In relation to the alleged bankruptcy issue, Baker says "One such claim that gets frequently repeated is that the Social Security trust fund has been 'raided,' 'spent,' or is just worthless pieces of paper. In fact, the Social Security trust fund holds almost $2 trillion of government bonds. Under the law, the government must repay these bonds to Social Security from general revenue - this means it will be repaid primarily from progressive personal and corporate income taxes, because workers have already paid for their Social Security benefits. In other words, the government is obligated to tax wealthy people like Donald Trump and Peter Peterson (the founder of the Concord Coalition) to pay for the Social Security benefits that the rest of us have already earned ... The Social Security system lent money to the government to buy these bonds. (This is by design - the trust fund was built up to help pay for the retirement of the baby boomers.) The fact that the government spent the money is meaningless - just as it is meaningless if the government spends the money it borrows by issuing any other bond. The government is still legally obligated to repay the bond. In short, the people who say 'there is no trust fund' are misleading the public. There is a trust fund with $2 trillion (growing at the rate of $200 billion a year) unless we let Congress eliminate it."

Sorry Dean, you are falling into the neo-liberal trap in your erronous suggestion that government spending is revenue-constrained. It is not! Net government spending underpins the ability of the private sector to pay taxes and to save. The vital point is that the government will always be able to spend the required fiat currency (whatever applies in any particular country) to provide social security payments for its elderly population. The only 'costs' of keeping old people alive (excuse my turn of phrase) are the 'real resources' they consume. Whether the spending required to purchase these resources comes from private or public means is of no particular import to deciding whether a nation can 'afford' these real resources. If they are available, then public spending can always purchase them without any consideration of 'raising revenue'.

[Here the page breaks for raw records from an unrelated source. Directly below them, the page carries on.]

Lemma grows_keeps_to R R' s s' : grows R R' s s' → keeps_to R R' s s'.
Proof. intros [? ? ? ? ? Hd ? ?]. split; auto. intros. left. by rewrite Hd. Qed.
Lemma tame_confined {A} (m : AM A) s : tame m → confined m s.
Proof.
  intros Hm R H. eapply wp_mono; [by apply Hm|]. intros a s' (R' & ? & ?). exists R'.
  split; [done|]. by apply grows_keeps_to.
Qed.

Lemma vecs_write_out bdev pos vs pages d bd a :
  Forall (λ v, 0 ≤ v.2) vs → bd ≠ bdev ∨ a < pos ∨ pos + vec_bytes vs ≤ a →
  vecs_write bdev pos vs pages d bd a = d bd a.
Proof.
  revert pos d. induction vs as [|[p len] vs IH]; intros pos d; [done|]. intros [Hl Hv]%list.Forall_cons Ha.
  assert (0 ≤ vec_bytes vs).
  { clear -Hv. unfold vec_bytes. induction Hv; cbn; [lia|]. cbn in *. lia. }
  cbn in *. fold (vec_bytes vs) in Ha. rewrite IH by (done || lia). apply disk_write_out. lia.
Qed.

Section tasks.
Context {P : ModuleParams}.

Lemma bio_end_confined n k st s : confined (bio_end n k st) s.
Proof.
  intros R H. unfold bio_end, getc. wp_step. wp_step. unfold chunk_at.
  assert (Hskip : ∃ R', owns R' s ∧ keeps_to R R' s s) by (exists R; split; [done|apply grows_keeps_to, grows_refl]).
  destruct (chunk_map (area s) !! n) as [c|] eqn:Ec; cbn [from_option id chunk_io chunk_zero]; [|done].
  destruct (chunk_io c) as [io|] eqn:Eio; [|done]. destruct (chunk_buffer c) as [b|]; [|done].
  destruct (io_bios io !! k) as [bi|] eqn:Ek; [|done].
  pose proof (ow_io _ _ H n c io Ec Eio) as Hio. pose proof (proj1 (Forall_lookup _ _) Hio k bi Ek) as Hbi.
  apply wp_bind. unfold on_kern. rewrite wp_zoom.
  apply wp_mono with (P := λ _ w, ∀ bd addr, w_disk w bd addr = w_disk (kern s) bd addr ∨ R bd (addr / SECTOR_SIZE)).
  { unfold bio_run. destruct (bi_write bi) eqn:Ew; wp_steps; [|by left]. intros bd addr. cbn.
    destruct (Hbi Ew) as [Hv Hr].
    destruct (decide (bd = bi_bdev bi ∧ bi_sector bi * SECTOR_SIZE ≤ addr <
      bi_sector bi * SECTOR_SIZE + vec_bytes (bi_io_vec bi))) as [[-> Ha]|Ha]; [right; by apply Hr|left].
    apply vecs_write_out; [done|]. destruct (decide (bd = bi_bdev bi)); [right|by left]. lia. }
  intros pages w Hd. set (s1 := {| s with kern := w |}).
  assert (H1 : owns R s1) by (by apply (owns_same R s)). destruct io as [wr sy bs pg er nt pl]; cbn in *.
  match goal with |- wp (modc n ?f) _ _ => destruct (owns_modc R s1 n f) as [H2 G2]; [| |exact H1|] end.
  - intros c' r Hc' E. by apply (ow_region _ _ H n c').
  - intros c' io' _ [= <-]. unfold diff_io_endio. by apply Forall_delete.
  - exists R. split; [exact H2|]. destruct (grows_keeps_to _ _ _ _ G2) as [? ? ? ? ? ? _]. split; auto.
    intros bd addr. destruct (Hd bd addr); auto.
Qed.

Lemma writer_turn_confined w s :
  (wr_phase w = PWrite → ∀ addr,
     wr_sector w * SECTOR_SIZE ≤ addr < (wr_sector w + wr_count w) * SECTOR_SIZE → ¬ excluded s addr) →
  confined (writer_turn w) s.
Proof.
  intros Hex. destruct (wr_phase w) as [off|off|] eqn:Hph;
    [apply tame_confined; unfold writer_turn; rewrite Hph; cbv zeta; tame..|].
  intros R H. unfold writer_turn. rewrite Hph. wp_step. apply wp_area. cbv zeta. unfold on_kern. wp_steps.
  exists R. split; [by apply (owns_same R s)|]. split; auto; try done. intros bd addr. cbn.
  destruct (decide (bd = orig_bdev (area s) ∧ wr_sector w * SECTOR_SIZE ≤ addr <
    wr_sector w * SECTOR_SIZE + wr_count w * SECTOR_SIZE)) as [[-> Ha]|Ha].
  - right. right. split; [done|]. apply Hex; [done|lia].
  - left. apply disk_write_out. destruct (decide (bd = orig_bdev (area s))); [right|by left]. lia.
Qed.
End tasks.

So what is the real issue? The debate about whether social security should be private or publicly-provided is not an economic one. It is am outcome of political choice. We can easily provide a public scheme without it ever becoming bankrupt. The concept of bankruptcy has no application to a government which is the monopoly provider of the fiat currency. As the demands of the aged for health care and whatever increases it becomes a political choice mediated through the electoral process as to how far public spending accommodates these demands. It requires that we convert primary schools into aged care facilities and similar demographically motivated shifts in the emphasis of public spending as our population ages. We might decide as a nation not to do this. We might decide that we will not provide satisfactory public services for the aged members of our population. But there will never be a financial (government budget) reason for not doing this - only the political choice.

The proposed privatisation of the US social security system is just another example of how the economic debate operates in the wrong paradigm - that of a government budget constraint. It shares the same erroneous analysis that impoverishes the Australian government's claims about the intergenerational debate and the need to run 'budget surpluses now' to 'save for the future'. Unmitigated nonsense. For a complete critique of this debate see my paper with Warren Mosler which can be downloaded from HERE.

I have to catch a plane now ... back to reality after working all this week on the beaches of St. Croix. Seriously, I was working. I might post a photo to prove it.